### EXERCISE
Looking at the listing below, retype exactly the lines starting at the one containing "(** * Schema" and ending at the one containing "string (only parsing).", both included, and nothing else.

### DATA LISTING

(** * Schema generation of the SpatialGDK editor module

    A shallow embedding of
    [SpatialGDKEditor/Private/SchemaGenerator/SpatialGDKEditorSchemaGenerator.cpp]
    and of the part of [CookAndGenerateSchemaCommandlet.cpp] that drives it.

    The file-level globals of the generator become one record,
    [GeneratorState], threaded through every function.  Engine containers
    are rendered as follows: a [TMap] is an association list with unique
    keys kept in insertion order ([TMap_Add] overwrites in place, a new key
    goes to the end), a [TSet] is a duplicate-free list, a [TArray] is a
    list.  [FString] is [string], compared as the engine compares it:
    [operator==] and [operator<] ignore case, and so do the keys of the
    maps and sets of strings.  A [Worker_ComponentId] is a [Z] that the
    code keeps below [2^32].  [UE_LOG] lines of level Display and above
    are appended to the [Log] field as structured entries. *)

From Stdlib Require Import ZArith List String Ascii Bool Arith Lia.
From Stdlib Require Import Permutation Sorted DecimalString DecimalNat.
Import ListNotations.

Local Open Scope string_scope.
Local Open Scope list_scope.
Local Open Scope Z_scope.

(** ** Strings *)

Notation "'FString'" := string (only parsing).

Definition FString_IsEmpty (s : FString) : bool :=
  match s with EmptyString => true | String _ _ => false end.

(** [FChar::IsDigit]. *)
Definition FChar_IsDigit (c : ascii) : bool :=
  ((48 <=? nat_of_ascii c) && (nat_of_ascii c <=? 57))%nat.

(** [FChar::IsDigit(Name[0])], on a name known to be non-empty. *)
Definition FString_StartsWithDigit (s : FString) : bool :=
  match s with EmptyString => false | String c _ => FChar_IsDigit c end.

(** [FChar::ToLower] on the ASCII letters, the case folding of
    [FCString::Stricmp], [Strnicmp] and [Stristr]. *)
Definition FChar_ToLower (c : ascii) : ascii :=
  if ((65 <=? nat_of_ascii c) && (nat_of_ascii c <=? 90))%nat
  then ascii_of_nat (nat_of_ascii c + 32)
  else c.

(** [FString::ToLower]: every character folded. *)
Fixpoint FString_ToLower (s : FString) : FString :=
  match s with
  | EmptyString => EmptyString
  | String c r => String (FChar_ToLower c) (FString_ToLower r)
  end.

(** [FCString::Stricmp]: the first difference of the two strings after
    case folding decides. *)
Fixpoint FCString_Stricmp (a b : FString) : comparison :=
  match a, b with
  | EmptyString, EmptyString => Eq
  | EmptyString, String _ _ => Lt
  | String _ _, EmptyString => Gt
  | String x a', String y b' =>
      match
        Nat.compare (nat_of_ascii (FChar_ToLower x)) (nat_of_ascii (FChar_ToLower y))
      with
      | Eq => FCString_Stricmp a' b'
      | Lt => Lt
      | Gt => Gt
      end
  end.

...

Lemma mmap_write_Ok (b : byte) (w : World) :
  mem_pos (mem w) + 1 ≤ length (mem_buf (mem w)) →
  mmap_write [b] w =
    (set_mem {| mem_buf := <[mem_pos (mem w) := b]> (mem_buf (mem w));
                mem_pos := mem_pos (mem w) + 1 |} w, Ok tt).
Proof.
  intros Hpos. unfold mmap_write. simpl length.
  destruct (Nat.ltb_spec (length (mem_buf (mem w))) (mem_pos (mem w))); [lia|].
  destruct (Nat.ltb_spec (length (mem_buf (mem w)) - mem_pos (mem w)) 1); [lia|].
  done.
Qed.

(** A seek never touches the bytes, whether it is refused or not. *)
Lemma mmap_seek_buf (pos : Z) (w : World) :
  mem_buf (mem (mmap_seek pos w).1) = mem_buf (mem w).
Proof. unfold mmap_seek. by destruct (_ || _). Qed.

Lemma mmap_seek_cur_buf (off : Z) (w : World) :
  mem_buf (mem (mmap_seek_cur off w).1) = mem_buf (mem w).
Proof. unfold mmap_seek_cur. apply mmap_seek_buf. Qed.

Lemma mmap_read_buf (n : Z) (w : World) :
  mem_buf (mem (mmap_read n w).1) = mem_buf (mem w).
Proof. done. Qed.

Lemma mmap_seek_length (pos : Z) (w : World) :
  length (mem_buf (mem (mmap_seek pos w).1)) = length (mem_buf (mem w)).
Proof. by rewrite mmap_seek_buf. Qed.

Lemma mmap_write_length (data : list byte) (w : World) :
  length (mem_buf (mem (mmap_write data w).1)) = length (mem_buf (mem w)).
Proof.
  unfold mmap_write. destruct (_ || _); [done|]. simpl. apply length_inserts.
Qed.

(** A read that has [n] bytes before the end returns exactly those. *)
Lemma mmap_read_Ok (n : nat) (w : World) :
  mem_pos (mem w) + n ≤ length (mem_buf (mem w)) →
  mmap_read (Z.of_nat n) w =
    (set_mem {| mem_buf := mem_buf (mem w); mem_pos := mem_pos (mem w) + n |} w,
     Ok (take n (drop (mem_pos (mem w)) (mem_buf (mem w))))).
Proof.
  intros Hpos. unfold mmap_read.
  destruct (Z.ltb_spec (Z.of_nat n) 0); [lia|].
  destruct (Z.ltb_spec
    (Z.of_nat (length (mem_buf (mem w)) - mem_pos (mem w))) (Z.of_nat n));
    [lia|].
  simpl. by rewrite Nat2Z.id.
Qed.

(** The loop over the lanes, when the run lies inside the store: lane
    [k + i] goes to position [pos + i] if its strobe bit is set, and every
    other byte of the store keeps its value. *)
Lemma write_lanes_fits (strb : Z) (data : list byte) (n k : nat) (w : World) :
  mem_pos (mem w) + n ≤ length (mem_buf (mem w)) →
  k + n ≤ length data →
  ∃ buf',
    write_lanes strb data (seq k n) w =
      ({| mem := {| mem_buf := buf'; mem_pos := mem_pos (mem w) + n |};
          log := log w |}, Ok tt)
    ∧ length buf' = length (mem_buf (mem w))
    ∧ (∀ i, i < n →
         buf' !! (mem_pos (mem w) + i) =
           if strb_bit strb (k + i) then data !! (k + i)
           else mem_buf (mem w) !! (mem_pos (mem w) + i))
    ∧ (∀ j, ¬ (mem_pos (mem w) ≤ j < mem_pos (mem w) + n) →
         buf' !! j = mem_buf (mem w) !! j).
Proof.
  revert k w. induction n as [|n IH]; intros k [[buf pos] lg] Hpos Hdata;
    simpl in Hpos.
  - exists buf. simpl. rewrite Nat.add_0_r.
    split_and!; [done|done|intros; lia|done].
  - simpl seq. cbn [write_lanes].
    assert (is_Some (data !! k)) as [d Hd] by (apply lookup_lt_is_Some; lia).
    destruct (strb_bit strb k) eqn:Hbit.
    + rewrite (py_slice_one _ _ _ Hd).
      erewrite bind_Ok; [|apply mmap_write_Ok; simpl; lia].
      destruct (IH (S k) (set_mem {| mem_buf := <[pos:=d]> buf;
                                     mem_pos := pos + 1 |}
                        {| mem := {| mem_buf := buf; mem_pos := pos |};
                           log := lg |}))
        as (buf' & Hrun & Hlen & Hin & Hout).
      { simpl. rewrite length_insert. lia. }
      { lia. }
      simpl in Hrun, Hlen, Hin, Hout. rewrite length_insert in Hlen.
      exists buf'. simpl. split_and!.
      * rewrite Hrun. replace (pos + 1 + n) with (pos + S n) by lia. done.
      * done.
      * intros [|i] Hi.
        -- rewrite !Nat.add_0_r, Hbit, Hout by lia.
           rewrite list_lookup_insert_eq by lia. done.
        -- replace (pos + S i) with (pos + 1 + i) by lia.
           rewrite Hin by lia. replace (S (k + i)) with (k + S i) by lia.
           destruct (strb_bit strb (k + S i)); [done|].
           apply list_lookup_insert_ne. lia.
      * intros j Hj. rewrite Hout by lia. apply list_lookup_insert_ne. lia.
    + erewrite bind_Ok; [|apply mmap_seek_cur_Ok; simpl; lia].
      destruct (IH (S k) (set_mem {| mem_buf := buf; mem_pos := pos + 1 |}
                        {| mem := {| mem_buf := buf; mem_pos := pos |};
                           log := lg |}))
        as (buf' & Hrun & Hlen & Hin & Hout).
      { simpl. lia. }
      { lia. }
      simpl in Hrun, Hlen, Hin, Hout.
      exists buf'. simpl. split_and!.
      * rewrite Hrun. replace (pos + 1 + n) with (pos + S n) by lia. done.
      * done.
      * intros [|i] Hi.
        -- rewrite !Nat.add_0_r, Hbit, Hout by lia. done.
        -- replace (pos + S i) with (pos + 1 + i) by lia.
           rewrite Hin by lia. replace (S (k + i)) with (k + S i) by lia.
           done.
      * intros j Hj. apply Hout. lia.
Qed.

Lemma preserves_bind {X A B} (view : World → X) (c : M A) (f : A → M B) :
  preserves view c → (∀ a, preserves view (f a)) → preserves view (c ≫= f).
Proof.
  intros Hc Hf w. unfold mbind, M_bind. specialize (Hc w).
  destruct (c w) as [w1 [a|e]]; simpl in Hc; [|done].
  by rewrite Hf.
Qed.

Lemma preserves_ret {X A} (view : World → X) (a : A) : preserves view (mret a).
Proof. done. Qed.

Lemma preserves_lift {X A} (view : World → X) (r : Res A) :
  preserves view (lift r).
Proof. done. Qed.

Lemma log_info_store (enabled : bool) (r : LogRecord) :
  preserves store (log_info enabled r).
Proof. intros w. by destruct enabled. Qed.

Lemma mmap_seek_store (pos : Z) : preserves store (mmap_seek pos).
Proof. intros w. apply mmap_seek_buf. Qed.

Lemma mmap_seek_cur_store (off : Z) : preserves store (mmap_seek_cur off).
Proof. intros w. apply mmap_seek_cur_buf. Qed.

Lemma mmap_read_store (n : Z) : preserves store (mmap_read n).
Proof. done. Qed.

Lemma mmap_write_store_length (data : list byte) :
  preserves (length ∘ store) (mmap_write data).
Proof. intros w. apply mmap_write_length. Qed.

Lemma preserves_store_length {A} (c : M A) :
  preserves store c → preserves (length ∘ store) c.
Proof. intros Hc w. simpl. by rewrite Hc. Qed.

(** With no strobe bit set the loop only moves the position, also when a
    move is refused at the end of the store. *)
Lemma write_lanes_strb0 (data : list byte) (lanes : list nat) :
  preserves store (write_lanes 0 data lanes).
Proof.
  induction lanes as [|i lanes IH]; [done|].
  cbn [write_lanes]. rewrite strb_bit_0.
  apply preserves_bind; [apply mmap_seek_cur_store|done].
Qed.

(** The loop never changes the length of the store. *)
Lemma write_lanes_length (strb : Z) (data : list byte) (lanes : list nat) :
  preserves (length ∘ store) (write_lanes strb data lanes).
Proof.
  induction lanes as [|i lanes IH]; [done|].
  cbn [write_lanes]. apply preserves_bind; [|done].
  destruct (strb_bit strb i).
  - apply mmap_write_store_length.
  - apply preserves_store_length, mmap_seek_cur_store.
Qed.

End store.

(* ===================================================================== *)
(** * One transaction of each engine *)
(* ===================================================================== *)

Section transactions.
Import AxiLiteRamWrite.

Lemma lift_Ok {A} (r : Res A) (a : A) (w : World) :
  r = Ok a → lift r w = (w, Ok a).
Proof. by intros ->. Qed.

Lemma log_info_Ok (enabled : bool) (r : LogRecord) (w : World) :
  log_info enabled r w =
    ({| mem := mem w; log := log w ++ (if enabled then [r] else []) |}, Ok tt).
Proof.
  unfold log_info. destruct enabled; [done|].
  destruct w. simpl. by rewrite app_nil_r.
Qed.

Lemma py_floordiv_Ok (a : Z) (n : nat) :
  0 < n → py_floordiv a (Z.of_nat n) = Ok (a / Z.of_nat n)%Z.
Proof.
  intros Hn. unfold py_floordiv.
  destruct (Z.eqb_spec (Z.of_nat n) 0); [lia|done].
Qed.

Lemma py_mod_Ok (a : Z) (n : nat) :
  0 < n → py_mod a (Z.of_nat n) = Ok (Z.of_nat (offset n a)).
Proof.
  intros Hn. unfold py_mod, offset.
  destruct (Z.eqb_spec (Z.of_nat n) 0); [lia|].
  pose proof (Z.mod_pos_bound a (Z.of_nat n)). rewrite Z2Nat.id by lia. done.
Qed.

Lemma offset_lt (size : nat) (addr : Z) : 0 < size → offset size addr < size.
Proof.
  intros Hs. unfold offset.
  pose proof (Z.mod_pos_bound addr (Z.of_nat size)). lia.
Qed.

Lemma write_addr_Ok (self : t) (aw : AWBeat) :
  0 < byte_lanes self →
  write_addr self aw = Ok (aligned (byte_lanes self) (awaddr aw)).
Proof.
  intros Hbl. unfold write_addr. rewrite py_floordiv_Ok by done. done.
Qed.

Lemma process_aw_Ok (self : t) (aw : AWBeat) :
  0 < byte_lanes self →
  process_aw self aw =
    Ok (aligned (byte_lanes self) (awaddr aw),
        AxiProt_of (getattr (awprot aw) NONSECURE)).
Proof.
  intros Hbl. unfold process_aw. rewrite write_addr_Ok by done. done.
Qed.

### EXPECTED ANSWER
(** * Schema generation of the SpatialGDK editor module

    A shallow embedding of
    [SpatialGDKEditor/Private/SchemaGenerator/SpatialGDKEditorSchemaGenerator.cpp]
    and of the part of [CookAndGenerateSchemaCommandlet.cpp] that drives it.

    The file-level globals of the generator become one record,
    [GeneratorState], threaded through every function.  Engine containers
    are rendered as follows: a [TMap] is an association list with unique
    keys kept in insertion order ([TMap_Add] overwrites in place, a new key
    goes to the end), a [TSet] is a duplicate-free list, a [TArray] is a
    list.  [FString] is [string], compared as the engine compares it:
    [operator==] and [operator<] ignore case, and so do the keys of the
    maps and sets of strings.  A [Worker_ComponentId] is a [Z] that the
    code keeps below [2^32].  [UE_LOG] lines of level Display and above
    are appended to the [Log] field as structured entries. *)

From Stdlib Require Import ZArith List String Ascii Bool Arith Lia.
From Stdlib Require Import Permutation Sorted DecimalString DecimalNat.
Import ListNotations.

Local Open Scope string_scope.
Local Open Scope list_scope.
Local Open Scope Z_scope.

(** ** Strings *)

Notation "'FString'" := string (only parsing).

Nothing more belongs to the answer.